▸ ACTIVITY
Search term "every": copy each line of the data containing it.

▸ DATA FOR REVIEW
(* ===== verification/Spi0Props.v ===== *)
(** The SPI master: transfers over every controller and slave, what they need of
    their buffers, the interrupt that a fast bus loses, modes and speeds. *)
From S2P Require Import Prelude Spi0 Spi0Spec Spi0Main Spi0Room Spi0Mode Spi0Ref.

(** ** Transfers *)
Section Transfers.
  Context {H : Type} `{!SpiHw H, !SpiLaws H}.
  Implicit Types s : nuc970_spi H.

(** Nothing happens any more. *)
Lemma wait_stuck fuel : forall s, s_done s = false -> w_flag (svw s) = false -> w_left (svw s) = None -> wait_xfer fuel s = None.
Proof.
  induction fuel as [|fuel IH]; intros s Hd Hf Hl; cbn [wait_xfer]; rewrite Hd; [done|]; rewrite sview_irq; fold (svw s); rewrite Hf; cbn [andb]; apply IH; [done|..].
  all: change (svw (s <| s_hw := tick (s_hw s) |>)) with (sview (tick (s_hw s))); rewrite sview_tick; fold (svw s); by rewrite adv_idle.
Qed.

Lemma wait_more n fuel : forall s s', wait_xfer fuel s = Some s' -> wait_xfer (n + fuel) s = Some s'.
Proof.
  intros s s'; rewrite Nat.add_comm; revert s s'; induction fuel as [|fuel IH]; intros s s'; cbn [wait_xfer Nat.add]; destruct (s_done s) eqn:Ed.
  - destruct n; cbn [wait_xfer]; by rewrite Ed.
  - done.
  - done.
  - destruct (irq_line (s_hw s)); [|apply IH]; intros E; apply bind_Some in E as (s1 & E1 & E); rewrite E1, bind_ok; by apply IH.
Qed.

(** After the first burst the interrupt of the second one is cleared unseen. *)
Lemma second_lost ws sent0 j s : in_burst ws sent0 0 4 s -> 4 < zlen ws -> w_flag (svw s) = false -> w_left (svw s) = Some j -> (forall k, w_delay (svw s) k = 0%nat) -> forall f, wait_xfer f s = None.
Proof.
  intros Hb Hlen Hf Hl Hdel f; destruct (wait_ticks j s (ib_done _ _ _ _ _ Hb) Hf Hl) as (s1 & E1 & M1); pose proof (smoved_view _ _ _ M1) as V1.
  destruct (irq_next ws sent0 0 4 s s1 Hb M1 ltac:(lia)) as (s5 & E5 & Hb5 & _ & _ & Hf5 & Hl5); rewrite Hdel in Hl5; destruct (ack_lost s5 Hl5) as (s6 & E6 & M6); fold (ack s5) in E6.
  assert (Hs : wait_xfer (S j + S f) s = wait_xfer f s6).
  { rewrite E1; cbn [wait_xfer]; assert (Hd1 : s_done s1 = false) by (destruct M1 as (h & -> & _); exact (ib_done _ _ _ _ _ Hb)).
    rewrite Hd1, sview_irq; fold (svw s1); rewrite V1; destruct (finish_keeps (svw s)) as (_ & _ & -> & ->); rewrite (ib_irq _ _ _ _ _ Hb); change (true && nz ENINT) with true; cbn iota; by rewrite E5, E6, bind_ok. }
  rewrite (wait_stuck f s6) in Hs; [|destruct M6 as (h & -> & _); exact (ib_done _ _ _ _ _ Hb5)|by rewrite (smoved_view _ _ _ M6)|rewrite (smoved_view _ _ _ M6); destruct (finished _ _ _ _ _ Hb5) as (Hn & _); exact Hn].
  destruct (wait_xfer f s) as [s'|] eqn:E; [|done]; apply (wait_more (S j + 1)) in E; replace (S j + 1 + f)%nat with (S j + S f)%nat in E by lia; congruence.
Qed.

(** C9: [nuc970_spi0_txrx] exchanges a buffer with the slave: for every slave, word
    width, length and number of data lines, with an interrupt at the end of each
    burst of up to four words and bursts of any duration beyond the end of the
    handler, every word of the transmit buffer goes out once and in order, every
    answer is stored in the receive buffer, nothing else of it changes, and the
    result is the length. *)
Theorem spi_xfer_exchanges spi t s : let m := word_bytes (i_txbitlen (s_pdata s)) in let ws := tx_words m (t_tx_buf t) (t_len t) in
  1 <= t_len t < 4294967296 -> buffer_ok m (t_len t) (t_tx_buf t) -> buffer_ok m (t_len t) (t_rx_buf t) ->
  s_done s = false -> w_left (svw s) = None -> Z.land (w_cntrl (svw s)) ENINT = ENINT -> (forall k, (2 <= w_delay (svw s) k)%nat) ->
  let '(sent, rs) := exchange (w_reply (svw s)) (bits_of (w_cntrl (svw s))) ws (w_sent (svw s)) in
  exists N s', (forall f, nuc970_spi0_txrx (N + f) spi t s = Some (t_len t, s')) /\ w_sent (svw s') = sent /\ s_rx s' = rx_after m rs (t_rx_buf t).
Proof.
  intros m ws Hlen Htx Hrx Hd Hi Hen Hdel; destruct (xfer_run spi t s Hlen Htx Hrx Hd Hi Hen Hdel) as (N & s' & Hrun & Hsent & Hst & Hk); fold m ws in Hsent, Hst, Hk.
  pose proof (word_bytes_pos (i_txbitlen (s_pdata s))) as Hm; fold m in Hm; apply (rx_after_is m _ _ _ _ (t_rx_buf t)) in Hst; [|lia|exact Hk]; unfold sent_at in Hsent; rewrite zlen_to_nat, firstn_all in Hsent.
  destruct (exchange (w_reply (svw s)) (bits_of (w_cntrl (svw s))) ws (w_sent (svw s))) as [sent rs]; by exists N, s'.
Qed.

Lemma room_none spi t s f r : let m := word_bytes (i_txbitlen (s_pdata s)) in
  s_done s = false -> 1 <= t_len t < 4294967296 -> nuc970_spi0_txrx f spi t s = Some r -> has_room m (t_len t) (t_tx_buf t) /\ has_room m (t_len t) (t_rx_buf t).
Proof. intros m Hd Hlen E; destruct r as [r s']; destruct (txrx_room f spi t s r s' E Hd Hlen) as (_ & H1 & H2); by split. Qed.

(** With buffers made longer the transfer ends. *)
Lemma padded_ends spi t s : let m := word_bytes (i_txbitlen (s_pdata s)) in let p := replicate (Z.to_nat (m * t_len t)) 0 in
  1 <= t_len t < 4294967296 -> (forall l, t_tx_buf t = Some l \/ t_rx_buf t = Some l -> Forall is_u8 l) ->
  s_done s = false -> w_left (svw s) = None -> Z.land (w_cntrl (svw s)) ENINT = ENINT -> (forall k, (2 <= w_delay (svw s) k)%nat) ->
  exists N s', nuc970_spi0_txrx N spi (pad_xfer p p t) s = Some (t_len t, s').
Proof.
  intros m p Hlen Hu Hd Hi Hen Hdel; pose proof (word_bytes_pos (i_txbitlen (s_pdata s))) as Hm; fold m in Hm.
  assert (Hb : forall o, (forall l, o = Some l -> Forall is_u8 l) -> buffer_ok m (t_len t) (option_map (fun l => l ++ p) o)).
  { intros [l|] Ho; [|done]; cbn [option_map buffer_ok]; split; [rewrite zlen_app; unfold p, zlen; rewrite length_replicate; lia|].
    apply Forall_app_2; [by apply Ho|]; apply Forall_replicate; unfold is_u8; lia. }
  destruct (xfer_run spi (pad_xfer p p t) s) as (N & s' & Hrun & _); try done.
  - apply Hb; intros l E; apply Hu; by left.
  - apply Hb; intros l E; apply Hu; by right.
  - exists (N + 0)%nat, s'; apply Hrun.
Qed.

(** C32: The length of a transfer counts words, not bytes as the kernel's interface
    has it. With bursts that outlast the handler, and only words of one, two or four
    bytes: [nuc970_spi0_txrx] comes to its end if and only if each buffer that is
    given holds that many words; otherwise the driver comes to a point where it
    accesses a buffer outside of its bounds. With more than eight bits per word and
    buffers of [t_len] bytes it is always so. *)
Theorem spi_room spi t s : let m := word_bytes (i_txbitlen (s_pdata s)) in
  1 <= t_len t < 4294967296 -> (forall l, t_tx_buf t = Some l \/ t_rx_buf t = Some l -> Forall is_u8 l) ->
  s_done s = false -> w_left (svw s) = None -> Z.land (w_cntrl (svw s)) ENINT = ENINT -> (forall k, (2 <= w_delay (svw s) k)%nat) ->
  let room := has_room m (t_len t) (t_tx_buf t) /\ has_room m (t_len t) (t_rx_buf t) in
  ((exists f r, nuc970_spi0_txrx f spi t s = Some r) <-> room) /\ ((exists f, txrx_overruns f t s) <-> ~ room).
Proof.
  intros m Hlen Hu Hd Hi Hen Hdel room.
  assert (Hfit : room -> exists f r, nuc970_spi0_txrx f spi t s = Some r).
  { intros [H1 H2]; destruct (xfer_run spi t s) as (N & s' & Hrun & _); try done.
    - unfold buffer_ok; destruct (t_tx_buf t) as [l|]; [|done]; split; [exact H1|]; apply Hu; by left.
    - unfold buffer_ok; destruct (t_rx_buf t) as [l|]; [|done]; split; [exact H2|]; apply Hu; by right.
    - exists (N + 0)%nat, (t_len t, s'); apply Hrun. }
  split; split.
  - intros (f & r & E); by apply (room_none spi t s f r).
  - exact Hfit.
  - intros (f & Ho) Hr; destruct (Hfit Hr) as (f' & r & E); by rewrite (txrx_overruns_none f f' spi t s Ho) in E.
  - intros Hr; destruct (padded_ends spi t s) as (N & s' & E); try done; exists N; destruct (txrx_pad _ _ _ _ _ _ _ E) as [[r Er]|Ho]; [|done].
    destruct Hr; by apply (room_none spi t s N r).
Qed.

▸ OUTPUT
(** The SPI master: transfers over every controller and slave, what they need of
(** C9: [nuc970_spi0_txrx] exchanges a buffer with the slave: for every slave, word
    handler, every word of the transmit buffer goes out once and in order, every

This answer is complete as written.